NUEVA YORK, Estados Unidos (AP).- Las naciones más industrializadas del mundo prometieron el martes acción rápida y concreta con un impacto económico y político a largo plazo para apoyar a las naciones árabes que avanzan hacia una reforma democrática después de insurrecciones que derrocaron a gobernantes autoritarios.
Ministros de Relaciones Exteriores del Grupo de los Ocho dijeron además que apoyarían a otras naciones de Medio Oriente que busquen transiciones hacia la democracia y prometieron que la ayuda atendería necesidades específicas de los países árabes que han derrocado a sus líderes autocráticos a través de revueltas en masa.
Hasta ahora, se han prometido cerca de 80.000 millones de dólares en ayuda durante los dos próximos años para Egipto, Jordania, Túnez y Marruecos, según el canciller francés Alain Juppe.
Los comentarios, que se dieron luego de una reunión suplementaria de la Asamblea General de la ONU, reflejaron la atención de la comunidad internacional sobre las revoluciones y levantamientos ocurridos a través del mundo árabe, los cuales brotaron en Túnez antes de moverse a Egipto.
Ambas naciones vieron a sus añejos líderes expulsados del poder en una avalancha de indignación popular que desde entonces se ha extendido a Libia, Yemen, Bahréin y Siria.

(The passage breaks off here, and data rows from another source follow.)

Lemma prefixed_inj a b : prefixed a = prefixed b -> a = b.
Proof. intros E. unfold prefixed in E. apply hex_encode_inj. by simplify_eq. Qed.

(** ** Levels *)

(** Induction two nodes at a time. *)
Lemma node_pairs_ind (P : list bytes -> Prop) :
  P [] -> (forall x, P [x]) -> (forall x y l, P l -> P (x :: y :: l)) -> forall l, P l.
Proof.
  intros Hnil Hone Htwo. fix go 1. intros [|x [|y l]]; [apply Hnil|apply Hone|apply Htwo, go].
Qed.

Lemma level_halves l : (2 * length (next_nodes l) <= length l + 1 /\ length l <= 2 * length (next_nodes l))%nat.
Proof. induction l as [| |x y l IH] using node_pairs_ind; cbn [next_nodes length]; lia. Qed.

Lemma next_level_sized l : Forall sized (next_nodes l).
Proof. induction l as [| |x y l IH] using node_pairs_ind; cbn [next_nodes]; auto with helm. Qed.

(** Every node above the leaves is the digest of two nodes of the level below. *)
Lemma next_level_elem l h : h ∈ next_nodes l -> exists a b, a ∈ l /\ b ∈ l /\ h = innerDigest a b.
Proof.
  induction l as [|x|x y l IH] using node_pairs_ind; cbn [next_nodes].
  - set_solver.
  - intros ->%list_elem_of_singleton. exists x, x. set_solver.
  - intros [->|Hh]%elem_of_cons; [exists x, y; set_solver|].
    destruct (IH Hh) as (a & b & ? & ? & ->). exists a, b. set_solver.
Qed.

(** [length level] rounds are enough. *)
Lemma reduce_loop_total fuel level :
  level <> [] -> (length level <= fuel)%nat -> exists root, reduce_loop fuel level = Some root.
Proof.
  revert level. induction fuel as [|f IH]; intros [|x [|y l]] Hn Hf; try done; cbn [length] in *; try lia.
  - by exists x.
  - pose proof (level_halves (x :: y :: l)) as Hl. cbn [length] in Hl.
    apply IH; [|lia]. intros E. rewrite E in Hl. cbn in Hl. lia.
Qed.

Lemma reduceToRoot_Ok leaves root :
  reduceToRoot leaves = Ok root <-> reduce_loop (length leaves) leaves = Some root.
Proof.
  unfold reduceToRoot. destruct leaves as [|x l]; [done|]. unfold of_option.
  destruct (reduce_loop _ _); split; congruence.
Qed.

Lemma merkle_root_spec entries : entries <> [] ->
  exists root, reduce_loop (length (map leaf_of (sort_entries entries))) (map leaf_of (sort_entries entries)) = Some root /\
    ComputeEntriesMerkleRoot entries = Ok (prefixed root).
Proof.
  intros Hne. set (leaves := map leaf_of (sort_entries entries)).
  destruct (reduce_loop_total (length leaves) leaves) as [root E]; [|lia|].
  - unfold leaves. intros E%(f_equal length). rewrite length_map, (Permutation_length (sort_entries_perm entries)) in E.
    by destruct entries.
  - exists root. split; [done|]. unfold ComputeEntriesMerkleRoot. rewrite sortedLeafDigests_spec. fold leaves. cbn.
    by rewrite (proj2 (reduceToRoot_Ok leaves root) E).
Qed.

(** ** Audit paths *)

Definition combine (right : bool) (running sib : bytes) : bytes :=
  if right then innerDigest running sib else innerDigest sib running.

Lemma scan_level_next i pos level : snd (scan_level i pos level) = next_nodes level.
Proof.
  revert i. induction level as [|x|x y l IH] using node_pairs_ind; intros i; [done..|]. cbn [scan_level next_nodes].
  specialize (IH (i + 2)%nat). destruct (scan_level (i + 2) pos l). cbn in *. by rewrite IH.
Qed.

Lemma scan_level_past i pos level : (pos < i)%nat -> fst (scan_level i pos level) = [].
Proof.
  assert (Hstep : forall j a b, (pos < j)%nat -> step_at j pos a b = []).
  { intros j a b Hj. unfold step_at. by rewrite (proj2 (Nat.eqb_neq j pos)), (proj2 (Nat.eqb_neq (j + 1) pos)) by lia. }
  revert i. induction level as [|x|x y l IH] using node_pairs_ind; intros i Hi; [done|by apply Hstep|]. cbn [scan_level].
  specialize (IH (i + 2)%nat ltac:(lia)). destruct (scan_level (i + 2) pos l). cbn in *. by rewrite IH, Hstep.
Qed.

(** The scan records the sibling of the running node, and their digest is at half its index. *)
Lemma scan_level_spec i p level x :
  level !! p = Some x -> exists sib right,
    fst (scan_level i (i + p) level) = [{| ps_SiblingHash := prefixed sib; ps_Right := right |}] /\
    sib ∈ level /\ next_nodes level !! (p / 2)%nat = Some (combine right x sib).
Proof.
  assert (Hz : forall j a b, step_at j (j + 0) a b = [{| ps_SiblingHash := prefixed b; ps_Right := true |}]).
  { intros. unfold step_at. by rewrite (proj2 (Nat.eqb_eq j (j + 0))) by lia. }
  revert i p. induction level as [|y|y z l IH] using node_pairs_ind; intros i p Hp; [done| |].
  - destruct p as [|p]; [|done]. injection Hp as <-. exists y, true. cbn [scan_level fst]. rewrite Hz.
    split; [done|]. split; [set_solver|done].
  - cbn [scan_level next_nodes]. destruct (scan_level (i + 2) (i + p) l) as [ss nx] eqn:Es. cbn [fst].
    assert (Hpast : (p < 2)%nat -> ss = []).
    { intros Hlt. change ss with (fst (ss, nx)). rewrite <-Es. apply scan_level_past. lia. }
    destruct p as [|[|p]].
    + injection Hp as <-. exists z, true. rewrite Hz, Hpast by lia. split; [done|]. split; [set_solver|done].
    + injection Hp as <-. exists y, false. rewrite Hpast by lia. unfold step_at.
      rewrite (proj2 (Nat.eqb_neq i (i + 1))), Nat.eqb_refl by lia.
      split; [done|]. split; [set_solver|done].
    + cbn in Hp. destruct (IH (i + 2)%nat p Hp) as (sib & right & E & Hin & En).
      replace (i + 2 + p)%nat with (i + S (S p))%nat in E by lia. rewrite Es in E. cbn in E. subst ss.
      exists sib, right. unfold step_at.
      rewrite (proj2 (Nat.eqb_neq i (i + S (S p)))), (proj2 (Nat.eqb_neq (i + 1) (i + S (S p)))) by lia.
      split; [done|]. split; [set_solver|].
      replace (S (S p) / 2)%nat with (S (p / 2)); [done|].
      exact (eq_sym (Nat.div_add_l 1 2 p ltac:(lia))).
Qed.

Lemma path_loop_spec fuel pos steps level x :
  (length level <= fuel)%nat -> Forall sized level -> level !! pos = Some x ->
  exists new root, path_loop fuel pos steps level = Some ((steps ++ new)%list, root) /\
    reduce_loop fuel level = Some root /\ (forall i, verify_loop i x new = Ok root) /\
    (length new = 0%nat <-> length level = 1%nat).
Proof.
  revert pos steps level x. induction fuel as [|f IH]; intros pos steps level x Hf Hs Hx.
  { destruct level; [done|cbn in Hf; lia]. }
  destruct level as [|y [|z l]]; [done| |].
  { destruct pos; [|done]. injection Hx as ->. exists [], x. by rewrite app_nil_r. }
  destruct (scan_level_spec 0 pos _ x Hx) as (sib & right & E & Hin & En). cbn [Nat.add] in E.
  pose proof (scan_level_next 0 pos (y :: z :: l)) as Enext.
  pose proof (level_halves (y :: z :: l)) as Hlen. cbn [length] in *.
  destruct (IH (pos / 2)%nat (steps ++ [{| ps_SiblingHash := prefixed sib; ps_Right := right |}])%list
    (next_nodes (y :: z :: l)) (combine right x sib)) as (new & root & Ep & Er & Ev & _); [lia|apply next_level_sized|done|].
  exists ({| ps_SiblingHash := prefixed sib; ps_Right := right |} :: new), root.
  cbn [path_loop reduce_loop]. destruct (scan_level 0 pos (y :: z :: l)) as [ss nx]. cbn [fst snd] in E, Enext. subst ss nx.
  rewrite Ep, <-app_assoc. split; [done|]. split; [done|]. split; [|cbn; lia].
  intros i. cbn [verify_loop ps_SiblingHash ps_Right]. rewrite decodeSHA256_prefixed.
  - apply Ev.
  - rewrite Forall_forall in Hs. by apply Hs.
Qed.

De esa lista, sólo Libia ha visto un cambio de régimen, mientras que las otras naciones están envueltas en batallas sangrientas mientras sus respectivos gobernantes se aferran al poder.
La Primavera Arabe (una referencia a las revueltas populares del mundo árabe) ``es hoy una fuente de enorme esperanza'', señaló el G8 en una declaración emitida después de la reunión. ``Se originó de las aspiraciones de los pueblos de la región por una mayor libertad, justicia y dignidad humana. Es un reto tanto político como económico que exige acción inmediata y concertada'', agregó el grupo.